Anxious and uncertain is the sentiment coming from Palmyra employees. They met today at Palmyra as Phoebe's Hospital Board officially approved the buyout deal. Former Palmyra employees who now work at Phoebe talked to board members about concerns of their spouses and former co-workers.

 "The main thing I think he was concerned about was the PHO's, the insurance, 401K and a lot of their questions were answered that that would be a smooth transition," said Kelley Parrish, a Phoebe employee whose husband works at Palmyra.

"They're very nervous and scared as anybody would be and like I said earlier in their comments to them, we are so much more alike than we are different. We are nurses, you all over there provide wonderful patient care, they do over here," said R. N. Susan Hampton, who left Palmyra 6 weeks ago.

But again today CEO Joel Wernick reiterated there would be no layoffs. Unlike when the hospital purchased Sumter Regional they believe staffing levels are where they need to be.

"A big part of this is going to be is making sure we're placing the right people in the right place, but there's plenty of job opportunities from that perspective and currently that hospital is very closely staffed for the services it provides," Wernick said.

Wernick also addressed concerns circulating in the community that health care costs will go up with just a single provider in the community. "Historically our prices have always been less than theirs so from that perspective the question would be as we re-price, we actually think their prices will come down to our prices as opposed to the other way around."

The biggest announcement may have been when we questioned how long promised payments in lieu of the $570,000 in property taxes Palmyra Medical Center pays would go on. Today Wernick said they're working to put the citizens tax concerns to rest.

"You can see our commitment is actually commitment that extends beyond the first year and its our goal to sit down with the county and work through actually a voluntary payment that encompasses not just Palmyra but all of our properties."
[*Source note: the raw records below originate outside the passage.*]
(** X19. What a successful run leaves at the destination, for an input
    shorter than the range of [size_t] and a recomputed layout that does not
    wrap: the file starts with the ELF header of the input, unchanged; the
    filtered program headers follow it at once, wherever the header says
    that the program headers are; the file holds the NOTE segment at the
    offset of the first entry; and for every entry that
    is kept, the two entries share the file size, the segment lies within
    the input, and the file holds, at the offset of the filtered entry, the
    bytes that the input holds at the offset of the original entry.  So a
    run on an input that ends before the end of a segment that is kept does
    not succeed. *)
Theorem WriteCoredump_copies_segments cw w size w' elf_header first rest
    note_buf reader fm :
  input_fits kClass cw ->
  ReadUntilNote kClass (env w) (mkFdReader (fd_src_ cw) 0)
  = Returns (Some (elf_header, first :: rest, note_buf), reader) ->
  GetFileMappings kClass note_buf ∅ = Some fm ->
  layout_fits kClass fm first rest ->
  WriteCoredump kClass cw w = (Written size, w') ->
  exists content,
    files w' !! coredump_filename_ cw = Some content
    /\ take (Z.to_nat (sizeof_Ehdr kClass)) content = elf_header
    /\ take (length (first :: rest) * Z.to_nat (sizeof_Phdr kClass))
            (drop (Z.to_nat (sizeof_Ehdr kClass)) content)
       = concat (map (encode_Phdr kClass) (first :: filter_from kClass fm first rest))
    /\ take (Z.to_nat (p_filesz first)) (drop (Z.to_nat (p_offset first)) content)
       = note_buf
    /\ forall (i : nat) ph original,
         filter_from kClass fm first rest !! i = Some ph ->
         rest !! i = Some original -> 0 < p_filesz ph ->
         p_filesz ph = p_filesz original
         /\ p_offset original + p_filesz original
            <= Z.of_nat (length (pending (fd_src_ cw)))
         /\ take (Z.to_nat (p_filesz ph)) (drop (Z.to_nat (p_offset ph)) content)
            = take (Z.to_nat (p_filesz ph))
                   (drop (Z.to_nat (p_offset original)) (pending (fd_src_ cw))).
Proof.
  intros Hinput Hread Hfm Hlayout Hrun.
  apply WriteCoredump_Written in Hrun as [_ Hrun].
  eapply WriteCoredumpToFD_content in Hrun;
    [| apply lookup_insert_eq | reflexivity | exact Hinput | exact Hread
     | exact Hfm | exact Hlayout].
  destruct Hrun as (content & tail & Hc & Hcontent & Htable & Hsegs).
  cbn [out_path] in Hc. exists content. split; [exact Hc|].
  pose proof Hread as Hread'.
  apply ReadUntilNote_ok in Hread'
    as (first' & rest' & [= <- <-] & Hok & _ & Hnb & Heh & _ & _).
  pose proof (sizeof_Ehdr_small kClass) as HE.
  set (table := concat (map (encode_Phdr kClass) (first :: filter_from kClass fm first rest)))
    in *.
  set (table_end := sizeof_Ehdr kClass
                    + Z.of_nat (length (first :: filter_from kClass fm first rest))
                      * sizeof_Phdr kClass) in *.
  assert (Htl : Z.of_nat (length table) + sizeof_Ehdr kClass = table_end)
    by (subst table table_end; rewrite length_encode_Phdrs; lia).
  split; [|split; [|split]].
  - rewrite Hcontent, <- !app_assoc. apply take_app_length'. lia.
  - rewrite Hcontent, <- !app_assoc.
    rewrite drop_app_length' by lia. apply take_app_length'.
    subst table. pose proof (length_encode_Phdrs kClass (first :: filter_from kClass fm first rest)) as Hl.
    cbn [length] in Hl |- *. rewrite length_filter_from in Hl.
    pose proof (sizeof_Phdr_pos kClass). nia.
  - rewrite Hcontent.
    replace ((elf_header ++ table
              ++ replicate (Z.to_nat (p_offset first - table_end)) x00 ++ note_buf)
             ++ tail)
      with ((elf_header ++ table
             ++ replicate (Z.to_nat (p_offset first - table_end)) x00)
            ++ note_buf ++ tail)
      by (by rewrite <- !app_assoc).
    rewrite drop_app_length'
      by (rewrite !length_app, length_replicate; lia).
    apply take_app_length'. lia.
  - intros i ph original Hph Horig Hfs.
    destruct (Hsegs i ph original Hph Horig Hfs) as [Hin Hbytes].
    assert (Heq : p_filesz ph = p_filesz original).
    { destruct (filter_from_lookup kClass fm first rest i original Horig) as [prev' Hi].
      rewrite Hph in Hi. injection Hi as ->.
      rewrite filter_entry_filesz in Hfs |- *.
      by destruct (_ && _). }
    split; [exact Heq|]. split; [|exact Hbytes]. by rewrite <- Heq.
Qed.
It's been question where the $195 million to complete this deal will come from. Today WALB learned from financial statements the health system reports more than 500 million in liquid assets, they say they've been saving for expansion.

"We've been putting aside money perpetually to anticipate those things that might be needed and so those assets are what are going to be liquidated that we might had to do if we were constructing opposed to buying," said Wernick.

In this case, they've said buying Palmyra's more than 200 beds is a much better deal than building another hospital the same size.

The Hospital Board today had to waive a non-compete agreement that prohibits the hospital from managing or operating another hospital in Albany or Dougherty County.

Joel Wernick said he realizes the Hospital Board and Authority are not going to be able to change some people's opinion no matter what they say.

He does believe the buyout will lead to more jobs and the addition of health care programs.